O cestinha participou da cerimônia organizada no Rio de Janeiro pela Federação Internacional de Basquete (FIBA), para o sorteio dos grupos. “Contamos com uma equipe que tem chances de conseguir de novo uma medalha para o Brasil”.

O Brasil retorna aos Jogos Olímpicos após três edições e estará no grupo B, ao lado da Espanha, Austrália, China e Grã-Bretanha, além da terceira colocada no Pré-Olímpico Mundial, que será disputado em Caracas entre 2 e 8 de julho.

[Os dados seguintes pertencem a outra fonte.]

(* ===== verification/RunControl.v ===== *)
(** Operating on a run ([internal/run/service/pipeline_run.go]: [ApplyStatus],
    [Approve], [ControlRollout], [RecordLogChunk], [GetLogs], [StreamLogTail],
    [Redispatch]; [run_control.go]: [CancelRun], [RerunTask];
    [pipeline_run_params.go]: [registerProducedArtifacts]). *)
From stdpp Require Import base list strings gmap.
From Stdlib Require Import ZArith Lia Ascii.
From S2P Require Import Prelude Common Gorm Json RunnerProto RunStore PipelineStore TargetStore.
From S2P Require Import World RunParams RunSpec RunDispatch RunTrigger.

Open Scope Z_scope.

Definition isTerminalPhase (p : PipelineRunPhase) : bool :=
  String.eqb p PipelineRunSucceeded || String.eqb p PipelineRunFailed ||
  String.eqb p PipelineRunCancelled.

Definition runPhaseWord (p : string) : string :=
  if String.eqb p "Succeeded" then "成功"
  else if String.eqb p "Failed" then "失败"
  else if String.eqb p "Cancelled" then "已取消"
  else p.

Section Control.
Context {G : Gorm} {P : Platform} {D : Dispatcher} {X : MetaV1}.

(** * Status reflux *)

Definition registerProducedArtifacts (s : PipelineRunService) (run : PipelineRun)
    (ts : TaskRunStatusSummary) : M World unit :=
  match artifactRegistry s with
  | None => ret tt
  | Some registerProduced =>
      if negb (String.eqb (tss_Phase ts) TaskRunSucceeded) then ret tt
      else
        let* tr := zoom w_tasks (TaskRunRepository.GetByRunAndTaskName (run_ID run) (tss_Name ts)) in
        match tr with
        | Err _ => ret tt
        | Ok tr =>
            let* keys := producesForTask (run_PipelineID run) (tss_Name ts) in
            match keys with
            | Err _ | Ok [] => ret tt
            | Ok keys =>
                let keys := substituteParamsSlice keys (paramsMap (decode_params (run_Params run))) in
                let* p := zoom w_pipelines (PipelineRepository.GetByID (run_PipelineID run)) in
                match p with
                | Err _ => ret tt
                | Ok p => registerProduced (pl_ComponentID p) (run_ID run) (task_ID tr)
                            (tss_Name ts) (version_of P run) keys
                end
            end
        end
  end.

(** The run row after a status update. *)
Definition merge_run_status (run : PipelineRun) (payload : StatusUpdatePayload) : PipelineRun :=
  run <| run_Phase := su_Phase payload |> <| run_Message := su_Message payload |>
    <| run_StartTime := TaskRunRepository.keep_time (su_StartTime payload) (run_StartTime run) |>
    <| run_CompletionTime :=
         TaskRunRepository.keep_time (su_CompletionTime payload) (run_CompletionTime run) |>.

Definition notify_finished (s : PipelineRunService) (run : PipelineRun) : M World unit :=
  if isTerminalPhase (run_Phase run) && negb (empty_string (run_TriggeredBy run)) then
    call_opt (notifySink s) (fun sink =>
      let evt := if String.eqb (run_Phase run) "Failed" || String.eqb (run_Phase run) "Cancelled"
                 then "run_failed" else "run_finished" in
      let* now := time_Now in
      sink evt (run_TriggeredBy run)
        (Sprintf "[SDP] 运行%s：%s（%s）"
           [AStr (runPhaseWord (run_Phase run)); AStr (run_CRName run); AStr evt])
        (Sprintf "运行 %s 终态 %s。" [AStr (run_CRName run); AStr (run_Phase run)] +:+ newline +:+
         Sprintf "触发人: %s" [AStr (run_TriggeredBy run)] +:+ newline +:+
         Sprintf "时间: %s" [AStr (FormatRFC3339 now)]))
  else ret tt.

(** The rollout snapshot of a task, best-effort. *)
Definition store_rollout (s : PipelineRunService) (run : PipelineRun) (ts : TaskRunStatusSummary)
  : M World unit :=
  match tss_Rollout ts with
  | Some ro =>
      if rolloutStore s then
        let* tr := zoom w_tasks (TaskRunRepository.GetByRunAndTaskName (run_ID run) (tss_Name ts)) in
        match tr with
        | Ok tr => ignore (stmt w_rollouts (fun now =>
            RolloutRunRepository.UpsertSnapshot now (FormatRFC3339 now) (task_ID tr) ro now))
        | Err _ => ret tt
        end
      else ret tt
  | None => ret tt
  end.

(** One entry of [payload.Tasks]. *)
Definition apply_task_status (s : PipelineRunService) (run : PipelineRun)
    (ts : TaskRunStatusSummary) : M World (Result unit) :=
  let* saved := stmt w_tasks (fun now => TaskRunRepository.SaveStatus now (run_ID run) ts) in
  match saved with
  | Some e => ret (Err e)
  | None =>
      registerProducedArtifacts s run ts ;;;
      store_rollout s run ts ;;;
      ret (Ok tt)
  end.

Definition ApplyStatus (s : PipelineRunService) (targetID : UUID) (payload : StatusUpdatePayload)
  : M World (Result unit) :=
  let* r := zoom w_runs (PipelineRunRepository.GetByCRNameTarget (su_PipelineRunName payload) targetID) in
  match r with
  | Err _ => ret (Ok tt)
  | Ok run =>
      try* run := stmt w_runs (fun now =>
        PipelineRunRepository.Update now (merge_run_status run payload)) in
      (if isTerminalPhase (run_Phase run)
       then call_opt (finishedHook s) (fun hook => hook (run_PipelineID run) (run_Phase run))
       else ret tt) ;;;
      notify_finished s run ;;;
      for_each_err (su_Tasks payload) (apply_task_status s run)
  end.

(** * Commands relayed to the Runner *)

(** The reply of a relay: an offline target is wrapped with [format]. *)
Definition relay (target : UUID) (m : HubMessage) (format : string) : M World (Result unit) :=
  let* r := send target m in
  ret (match r with
       | None => Ok tt
       | Some err => if errors_Is err ErrNoRunner then Err (EWrap format [] err) else Err err
       end).

Definition get_run (runID : UUID) : M World (Result PipelineRun) :=
  let* r := zoom w_runs (PipelineRunRepository.GetByID runID) in
  ret (match r with
       | Ok run => Ok run
       | Err e => Err (EWrap "run %s not found: %w" [AStr (uuid_String runID)] e)
       end).

Definition get_task (runID : UUID) (taskName : string) : M World (Result TaskRun) :=
  let* r := zoom w_tasks (TaskRunRepository.GetByRunAndTaskName runID taskName) in
  ret (match r with
       | Ok tr => Ok tr
       | Err e => Err (EWrap "task %q is not part of run %s: %w"
                         [AStr taskName; AStr (uuid_String runID)] e)
       end).

Definition decided (pa : PipelineApproval) (approved : bool) (approver : string) (now : Time)
  : PipelineApproval :=
  pa <| appr_Status := if approved then "Approved" else "Rejected" |>
     <| appr_Approver := approver |> <| appr_DecidedAt := Some now |>.

(** The hub-side approval row: Pending-only, no self-review; a missing row
    falls back to brokering only. *)
Definition record_decision (s : PipelineRunService) (runID : UUID) (tr : TaskRun)
    (taskName : string) (approved : bool) (approver : string) : M World (Result unit) :=
  if negb (approvalRepo s) then ret (Ok tt)
  else
    let* r := zoom w_approvals (PipelineApprovalRepository.GetByRunAndTask runID (task_ID tr)) in
    match r with
    | Err _ => ret (Ok tt)
    | Ok pa =>
        if negb (String.eqb (appr_Status pa) "Pending") then
          ret (Err (EFmt "approval for task %q already decided (status=%s)"
                      [AStr taskName; AStr (appr_Status pa)]))
        else if negb (empty_string (appr_RequestedBy pa)) &&
                String.eqb (appr_RequestedBy pa) approver then
          ret (Err (EFmt "self-review prevented: requester %s cannot approve their own pipeline run"
                      [AStr approver]))
        else
          let* u := stmt w_approvals (fun now =>
            PipelineApprovalRepository.Update now (decided pa approved approver now)) in
          ret (match u with
               | Ok _ => Ok tt
               | Err e => Err (EWrap "failed to record approval decision: %w" [] e)
               end)
    end.

Definition Approve (s : PipelineRunService) (pipelineID runID : UUID) (taskName : string)
    (approved : bool) (approver : string) : M World (Result unit) :=
  try* run := get_run runID in
  if negb (run_PipelineID run =? pipelineID) then
    ret (Err (EFmt "run %s does not belong to pipeline %s"
                [AStr (uuid_String runID); AStr (uuid_String pipelineID)]))
  else
    try* tr := get_task runID taskName in
    if negb (String.eqb (task_Type tr) TaskTypeApproval) then
      ret (Err (EFmt "task %q is not an approval task (type=%s)" [AStr taskName; AStr (task_Type tr)]))
    else if String.eqb (task_Phase tr) TaskRunSucceeded || String.eqb (task_Phase tr) TaskRunFailed then
      ret (Err (EFmt "task %q has already been decided (phase=%s)"
                  [AStr taskName; AStr (task_Phase tr)]))
    else if empty_string approver then ret (Err (EFmt "approver identity is required" []))
    else
      try* _ := record_decision s runID tr taskName approved approver in
      relay (run_TargetID run)
        (MessageApproveTask (mkApprove (run_CRName run) taskName approver (negb approved)))
        "target for this run is offline, cannot deliver approval decision: %w".

Definition ControlRollout (runID : UUID) (taskName : string) (action : RolloutAction)
    (operator : string) : M World (Result unit) :=
  if negb (String.eqb action RolloutActionPause || String.eqb action RolloutActionPromote ||
           String.eqb action RolloutActionRollback) then
    ret (Err (EFmt "unknown rollout action %q (want pause|promote|rollback)" [AStr action]))
  else
    try* run := get_run runID in
    try* tr := get_task runID taskName in
    if negb (String.eqb (task_Type tr) TaskTypeRelease) then
      ret (Err (EFmt "task %q is not a release task (type=%s)" [AStr taskName; AStr (task_Type tr)]))
    else
      relay (run_TargetID run)
        (MessageRolloutControl (mkRolloutControl (run_CRName run) taskName action operator))
        "target for this run is offline, cannot deliver rollout control: %w".

Definition ErrRunTerminal : GoError :=
  EApi (DomainErrorWithReasons KindRun StatusConflict 1 "Run has already finished"
    ["only a Pending / PendingQueue / Running / WaitingApproval run can be cancelled"]).

Definition cancelled_queued (run : PipelineRun) (now : Time) : PipelineRun :=
  run <| run_Phase := PipelineRunCancelled |> <| run_CompletionTime := Some now |>
      <| run_Message := "cancelled while queued" |>.

(** The held job is looked up by the run's id, which is not a job id. *)
Definition CancelRun (runID : UUID) (operator : string) : M World (Result unit) :=
  try* run := get_run runID in
  if String.eqb (run_Phase run) PipelineRunPendingQueue then
    try* run := stmt w_runs (fun now =>
      PipelineRunRepository.Update now (cancelled_queued run now)) in
    ignore (stmt w_jobs (fun now =>
      DispatchJobRepository.MarkDead now (run_ID run) "cancelled while queued")) ;;;
    ret (Ok tt)
  else if negb (String.eqb (run_Phase run) PipelineRunPending ||
                String.eqb (run_Phase run) PipelineRunRunning ||
                String.eqb (run_Phase run) PipelineRunWaitingApproval) then
    ret (Err ErrRunTerminal)
  else
    relay (run_TargetID run)
      (MessageCancelPipelineRun (mkCancel (run_CRName run) (run_CRNamespace run) operator))
      "target for this run is offline, cannot deliver cancel: %w".

Definition RerunTask (runID : UUID) (taskName operator : string) : M World (Result unit) :=
  if empty_string taskName then ret (Err (EFmt "rerun needs a task name" []))
  else
    try* run := get_run runID in
    try* _ := get_task runID taskName in
    relay (run_TargetID run)
      (MessageRerunTask (mkRerun (run_CRName run) taskName operator))
      "target for this run is offline, cannot deliver rerun: %w".

(** * Redelivery *)

Definition Redispatch (runID : UUID) : M World (Result DispatchJob) :=
  try* run := zoom w_runs (PipelineRunRepository.GetByID runID) in
  let* r := zoom w_jobs (DispatchJobRepository.LatestByRun runID) in
  match r with
  | Err e =>
      ret (Err (if errors_Is e ErrRecordNotFound
                then EFmt "run %s has no dispatch record; re-trigger the pipeline instead"
                       [AStr (uuid_String runID)]
                else e))
  | Ok last =>
      if String.eqb (job_State last) DispatchJobDispatching ||
         String.eqb (job_State last) DispatchJobDispatched
      then ret (Ok last)
      else
        try* job := stmt w_jobs (fun now => DispatchJobRepository.Create now
          (new_job runID (job_TargetID last) (job_Payload last) DispatchJobPending)) in
        (if String.eqb (run_Phase run) PipelineRunFailed
         then ignore (stmt w_runs (fun now => PipelineRunRepository.Update now
                (run <| run_Phase := PipelineRunPending |>
                     <| run_Message := "redispatch requested" |>)))
         else ret tt) ;;;
        ignore (tryDeliver (job_ID job)) ;;;
        zoom w_jobs (DispatchJobRepository.GetByID (job_ID job))
  end.

(** * Logs and reads *)

Definition RecordLogChunk (targetID : UUID) (payload : LogChunkPayload) : M World (Result unit) :=
  let* r := zoom w_runs (PipelineRunRepository.GetByCRNameTarget (lc_PipelineRunName payload) targetID) in
  match r with
  | Err _ => ret (Ok tt)
  | Ok run =>
      try* _ := stmt w_logs (fun now => TaskRunLogRepository.Append now
        (mkTaskRunLog uuid_Nil (run_ID run)
           (default_str RunLevelLogBucket (lc_TaskName payload))
           (lc_Stream payload) (lc_Chunk payload) time_Zero)) in
      ret (Ok tt)
  end.

Definition GetLogs (runID : UUID) (taskName : string) (p : Pagination)
  : M World (Result (list TaskRunLog * Z)) :=
  try* _ := zoom w_runs (PipelineRunRepository.GetByID runID) in
  zoom w_logs (TaskRunLogRepository.ListByRunTask runID taskName p).

Definition StreamLogTail (runID : UUID) (since : Time) (limit : Z)
  : M World (Result (list TaskRunLog)) :=
  try* _ := zoom w_runs (PipelineRunRepository.GetByID runID) in
  zoom w_logs (TaskRunLogRepository.ListRunTail runID since limit).

Definition Get (runID : UUID) : M World (Result PipelineRun) :=
  zoom w_runs (PipelineRunRepository.GetByID runID).
Definition ListByPipeline (pipelineID : UUID) (p : Pagination)
  : M World (Result (list PipelineRun * Z)) :=
  zoom w_runs (PipelineRunRepository.FindByPipelineID pipelineID p).
Definition ListTasks (runID : UUID) : M World (Result (list TaskRun)) :=
  zoom w_tasks (TaskRunRepository.ListByPipelineRunID runID).

Definition Progress (runID : UUID) : M World (Result (PipelineRun * list TaskRun)) :=
  try* run := zoom w_runs (PipelineRunRepository.GetByID runID) in
  try* tasks := zoom w_tasks (TaskRunRepository.ListByPipelineRunID runID) in
  ret (Ok (run, tasks)).
End Control.
(** Every run of [tryDeliver]: it only read, or it won the claim. *)
Lemma tryDeliver_spec id w :
  wp (tryDeliver id) (fun r w' =>
    (same w w' /\ idle id w r) \/
    (jobs_only w w' /\ exists job, job ∈ rows (w_jobs w) /\ job_ID job = id /\ unsettled job /\
       selected (claimable id) (rows (w_jobs w)) <> [] /\ attempt id job w r w')) w.
Proof.
  unfold tryDeliver. apply wp_try. apply (wp_zoom w_jobs). apply wp_First.
  2: { intros e t1 Ht1 Hh Hs Hn. left. split; [by apply field_same|]. right. exists e.
       split; [done|]. intros HH. split; [by apply Hh|]. intros (j & -> & Hj)%list_elem_of_fmap.
       apply (elem_of_nil (A := DispatchJob) j). rewrite <- (Hs (Hh HH)). apply elem_of_selected.
       split; [done|]. split; [apply Z.eqb_refl|done]. }
  intros job t1 Ht1 _ Hid%Z.eqb_eq Hin.
  set (w1 := set_field w_jobs (fun _ => t1) w).
  assert (Hs1 : same w w1) by (by apply field_same).
  destruct (String.eqb_spec (job_State job) DispatchJobDispatched) as [Hj|Hn1].
  { left. split; [done|]. left. split; [done|]. right. exists job. unfold unsettled. tauto. }
  destruct (String.eqb_spec (job_State job) DispatchJobDead) as [Hj|Hn2].
  { left. split; [done|]. left. split; [done|]. right. exists job. unfold unsettled. tauto. }
  destruct Ht1 as [Er1 Hh1]. apply wp_try, wp_stmt, wp_Updates.
  2: { intros e t2 Ht2 Hh. left. split; [etransitivity; [exact Hs1|by apply field_same]|].
       right. exists e. split; [done|]. intros HH. by destruct (Hh (Hh1 HH)). }
  intros t2 Hh2 Hrows. simpl in Hrows, Hh2 |- *. rewrite Er1 in *.
  destruct (Z.eqb_spec (Z.of_nat (length (selected (claimable id) (rows (w_jobs w))))) 0)
    as [E0|Hsel].
  { assert (E1 : selected (claimable id) (rows (w_jobs w)) = [])
      by (destruct (selected _ _); [done|simpl in E0; lia]).
    left. split; [|left; auto]. etransitivity; [exact Hs1|]. apply field_same. split; [|done]. simpl.
    rewrite Hrows, Er1. by apply update_rows_none. }
  set (w2 := set_field w_jobs (fun _ => t2) w1).
  assert (Hw2 : jobs_only w w2).
  { eapply jobs_only_trans; [by apply jobs_only_same|]. by apply jobs_only_jobs. }
  assert (Hc : rows (w_jobs w2) = claimed_rows id w) by exact Hrows.
  assert (HH : healthy (w_jobs w) -> healthy t2) by auto.
  assert (Hjob : forall r w', jobs_only w2 w' -> attempt id job w r w' ->
    (same w w' /\ idle id w r) \/ jobs_only w w' /\ exists job, job ∈ rows (w_jobs w) /\ job_ID job = id /\
      unsettled job /\ selected (claimable id) (rows (w_jobs w)) <> [] /\ attempt id job w r w').
  { intros r w' Ho Ha. right. split; [by eapply jobs_only_trans|]. exists job.
    split; [done|]. split; [done|]. split; [done|]. split; [|done].
    intros E. rewrite E in Hsel. done. }
  destruct (UnmarshalE (job_Payload job)) as [p|e] eqn:EU.
  - apply wp_bind, (wp_zoom w_link).
    destruct (d_send (job_TargetID job) (MessageApplyPipelineRun p) (w_link w2)) as [[err|] l'] eqn:Es;
      unfold wp; rewrite Es; simpl fst; simpl snd.
    + change (answer_of job p w = (Some err, l')) in Es.
      set (w3 := set_field w_link (fun _ => l') w2).
      assert (Hf : wp (ignore (stmt w_jobs (fun now => db_Updates now (has_id id)
           (after_failure job err now))) ;;; ret (S := World) (Err (A := unit) err)) (fun r w' =>
           (same w w' /\ idle id w r) \/ jobs_only w w' /\ exists job, job ∈ rows (w_jobs w) /\ job_ID job = id /\
             unsettled job /\ selected (claimable id) (rows (w_jobs w)) <> [] /\
             attempt id job w r w') w3).
      { apply wp_bookkeeping. intros w' Ho Hl Hr. apply Hjob.
        { eapply jobs_only_trans; [apply jobs_only_link|exact Ho]. }
        unfold attempt. rewrite EU, Es. split; [by rewrite Hl|]. split; [done|].
        unfold settled. simpl in Hr. rewrite Hrows in Hr. tauto. }
      unfold after_failure in Hf. destruct (MaxDispatchAttempts <=? job_Attempts job + 1); exact Hf.
    + change (answer_of job p w = (None, l')) in Es.
      apply wp_try, wp_stmt, wp_Updates.
      * intros t3 Hh3 Hr. apply Hjob.
        { eapply jobs_only_trans; [apply jobs_only_link|by apply jobs_only_jobs]. }
        unfold attempt. rewrite EU, Es. split; [done|]. left. simpl in Hr |- *.
        by rewrite Hrows in Hr.
      * intros e t3 [Hr Hh3] Hh. apply Hjob.
        { eapply jobs_only_trans; [apply jobs_only_link|by apply jobs_only_jobs]. }
        unfold attempt. rewrite EU, Es. split; [done|]. right. exists e. simpl in Hr, Hh |- *.
        rewrite Hrows in Hr. tauto.
  - apply (wp_bookkeeping id (fun _ => dead _)). intros w' Ho Hl Hr. apply Hjob; [done|].
    unfold attempt. rewrite EU. split; [done|]. split; [by rewrite Hl|].
    unfold settled. rewrite Hc in Hr. tauto.
Qed.
(** ** Consequences for the job table *)

Lemma update_rows_ext now p p' f f' (l : list DispatchJob) :
  (forall j, j ∈ l -> p j = p' j) -> (forall j, j ∈ l -> p j = true -> updated now (f j) = updated now (f' j)) ->
  update_rows now p f l = update_rows now p' f' l.
Proof.
  intros Hp Hf. apply list_fmap_ext. intros i j Hj%list_elem_of_lookup_2. simpl.
  rewrite <- Hp by done. destruct (p j) eqn:E; [by apply Hf|done].
Qed.

Section Won.
Context (id : UUID) (w : World) (job : DispatchJob).
Hypothesis Hok : jobs_ok (rows (w_jobs w)).
Hypothesis Hin : job ∈ rows (w_jobs w).
Hypothesis Hid : job_ID job = id.
Hypothesis Hsel : selected (claimable id) (rows (w_jobs w)) <> [].

Lemma won_awaiting : awaiting_state (job_State job).
Proof using G GL D DL Hok Hin Hid Hsel.
  destruct (selected (claimable id) (rows (w_jobs w))) as [|j l] eqn:E; [done|].
  assert (j ∈ selected (claimable id) (rows (w_jobs w))) as Hj by (rewrite E; set_solver).
  apply elem_of_selected in Hj as (_ & [Hj Ha]%claimable_iff & Hjin).
  assert (job = j) as -> by (eapply jobs_ok_unique; eauto; congruence). done.
Qed.

Lemma won_is_job j : j ∈ rows (w_jobs w) -> has_id id j = true -> j = job.
Proof using G GL D DL Hok Hin Hid.
  intros Hj Hp%Z.eqb_eq. eapply jobs_ok_unique; eauto. congruence.
Qed.

Lemma claimed_rows_won : claimed_rows id w = update_rows (w_now w) (has_id id) claimed (rows (w_jobs w)).
Proof using G GL D DL Hok Hin Hid Hsel.
  apply update_rows_ext; [|done]. intros j Hj. unfold claimable.
  destruct (has_id id j) eqn:E; [|done]. apply won_is_job in E as ->; [|done].
  by apply awaiting_iff, won_awaiting.
Qed.

Lemma settled_rows_won f :
  update_rows (w_now w) (has_id id) f (claimed_rows id w) =
  update_rows (w_now w) (has_id id) (fun j => f (updated (w_now w) (claimed j))) (rows (w_jobs w)).
Proof using G GL D DL Hok Hin Hid Hsel.
  rewrite claimed_rows_won. unfold update_rows. rewrite <- list_fmap_compose.
  apply list_fmap_ext. intros i j _. simpl. destruct (has_id id j) eqn:E; simpl; [|by rewrite E].
  unfold has_id in *. simpl. by rewrite E.
Qed.

(** The table after replacing the won job by [g job]. *)
Lemma won_table g l :
  (forall j, job_ID (g j) = job_ID j) -> l = update_rows (w_now w) (has_id id) g (rows (w_jobs w)) ->
  (job_ok job -> job_ok (updated (w_now w) (g job))) -> job_evolves job (updated (w_now w) (g job)) ->
  jobs_ok l /\ jobs_evolve (rows (w_jobs w)) l /\
  forall j, j ∈ l -> job_ID j = id -> j = updated (w_now w) (g job).
Proof using G GL D DL Hok Hin Hid.
  intros Hg -> Hgok Hgev. split; [|split].
  - apply update_rows_ok; [done| |done]. intros j Hj Hp. by rewrite (won_is_job j Hj Hp).
  - apply update_rows_evolve. intros j Hj Hp. by rewrite (won_is_job j Hj Hp).
  - intros j Hj Hjid. apply elem_update_id in Hj as (j0 & Hj0 & Hjid0 & ->); [|done|done].
    by rewrite (won_is_job j0) by (done || by apply Z.eqb_eq).
Qed.
End Won.

Lemma awaiting_attempts j :
  job_ok j -> awaiting_state (job_State j) -> 0 <= job_Attempts j < MaxDispatchAttempts.
Proof.
  intros [Hr [[_ H]|[(_ & H & _)|H]]] Ha; [unfold MaxDispatchAttempts; lia|lia|].
  by destruct (retired_not_awaiting j H Ha).
Qed.

Lemma claimed_ok now j :
  awaiting_state (job_State j) -> job_ok j -> job_ok (updated now (claimed j)).
Proof.
  intros Ha Hj. apply awaiting_attempts in Hj as Hb; [|done]. job_simpl. split; [lia|]. auto 10.
Qed.

(** The three ways a claimed job is settled. *)
Lemma settled_ok now j (f : DispatchJob -> DispatchJob) :
  awaiting_state (job_State j) -> job_ok j ->
  (exists e, f = dead e) \/ f = dispatched \/
  (exists e t, f = failed e t /\ job_Attempts j + 1 < MaxDispatchAttempts) ->
  job_ok (updated now (f (updated now (claimed j)))).
Proof.
  intros Ha Hj Hf. apply awaiting_attempts in Hj as Hb; [|done].
  destruct Hf as [[e ->]|[->|(e & t & -> & Hlt)]]; job_simpl.
  - split; [lia|]. auto 10.
  - split; [lia|]. auto 10.
  - split; [lia|]. right. left. split; [done|]. split; [lia|]. by eexists.
Qed.

Lemma awaiting_evolves now j j' :
  awaiting_state (job_State j) -> job_ID j' = job_ID j -> job_PipelineRunID j' = job_PipelineRunID j ->
  job_TargetID j' = job_TargetID j -> job_Payload j' = job_Payload j ->
  job_Attempts j <= job_Attempts j' -> job_evolves j (updated now j').
Proof.
  intros Ha. unfold job_evolves. simpl. repeat split; try done.
  intros Hr. by destruct (retired_not_awaiting j Hr Ha).
Qed.
Definition active_runs (pid : UUID) (w : World) : Z :=
  Z.of_nat (length (selected (is_active pid) (rows (w_runs w)))).

Lemma active_runs_same pid w w' : same w w' -> active_runs pid w' = active_runs pid w.
Proof. intros []. unfold active_runs. by destruct same_runs as [-> _]. Qed.

Lemma wp_count_active pid w :
  wp (count_active pid) (fun r w' => same w w' /\
    match r with Ok n => n = active_runs pid w | Err _ => ~ healthy (w_runs w) end) w.
Proof.
  unfold count_active. apply wp_bind, (wp_zoom w_runs). simpl. apply wp_Count.
  - intros t' Ht. apply wp_ret. split; [by apply field_same|done].
  - intros e t' Ht Hh. apply wp_ret. split; [by apply field_same|done].
Qed.

Lemma wp_policy pid w :
  wp (concurrencyPolicyOf pid) (fun r w' => same w w' /\
    match r with
    | Ok policy => exists p, p ∈ rows (w_pipelines w) /\ alive p = true /\ pl_ID p = pid /\
                             policy = pl_ConcurrencyPolicy p
    | Err _ => healthy (w_pipelines w) ->
               forall p, p ∈ rows (w_pipelines w) -> alive p = true -> pl_ID p <> pid
    end) w.
Proof.
  unfold concurrencyPolicyOf. apply wp_bind, (wp_zoom w_pipelines), wp_First.
  - intros p t' Ht Ha Hid%Z.eqb_eq Hin. apply wp_ret. split; [by apply field_same|]. by exists p.
  - intros e t' Ht Hh Hs _. apply wp_ret. split; [by apply field_same|].
    intros HH p Hp Ha Hid. apply (not_elem_of_nil p). rewrite <- (Hs (Hh HH)).
    apply elem_of_selected. split; [done|]. split; [by apply Z.eqb_eq|done].
Qed.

Para o grupo A foram sorteados Estados Unidos, Argentina, França, Tunísia e, além das seleções que fiquem em primeiro e segundo no torneio classificatório.

Apesar de ter que enfrentar a Espanha, campeã europeia em 2011 e prata nos Jogos de Pequim, o Brasil se livrou de jogar contra os Estados Unidos e a Argentina na primeira fase.

Para Oscar, o Brasil tem grandes chances de ficar entre os quatro primeiros da sua chave, que garantem vaga nas quartas de final. O ex-atleta imagina que ficando entre os três primeiros, não haverá confronto com os Estados Unidos, que são favoritos a ficar em primeiro em seu grupo.

“Respeito muito a Argentina, mas a equipe já não é a mesma que conquistou o ouro em 2004. Podíamos ter conquistado o Torneio pré-olímpico das Américas (no qual os argentinos venceram o Brasil na final)”, garantiu o ‘Mão Santa’.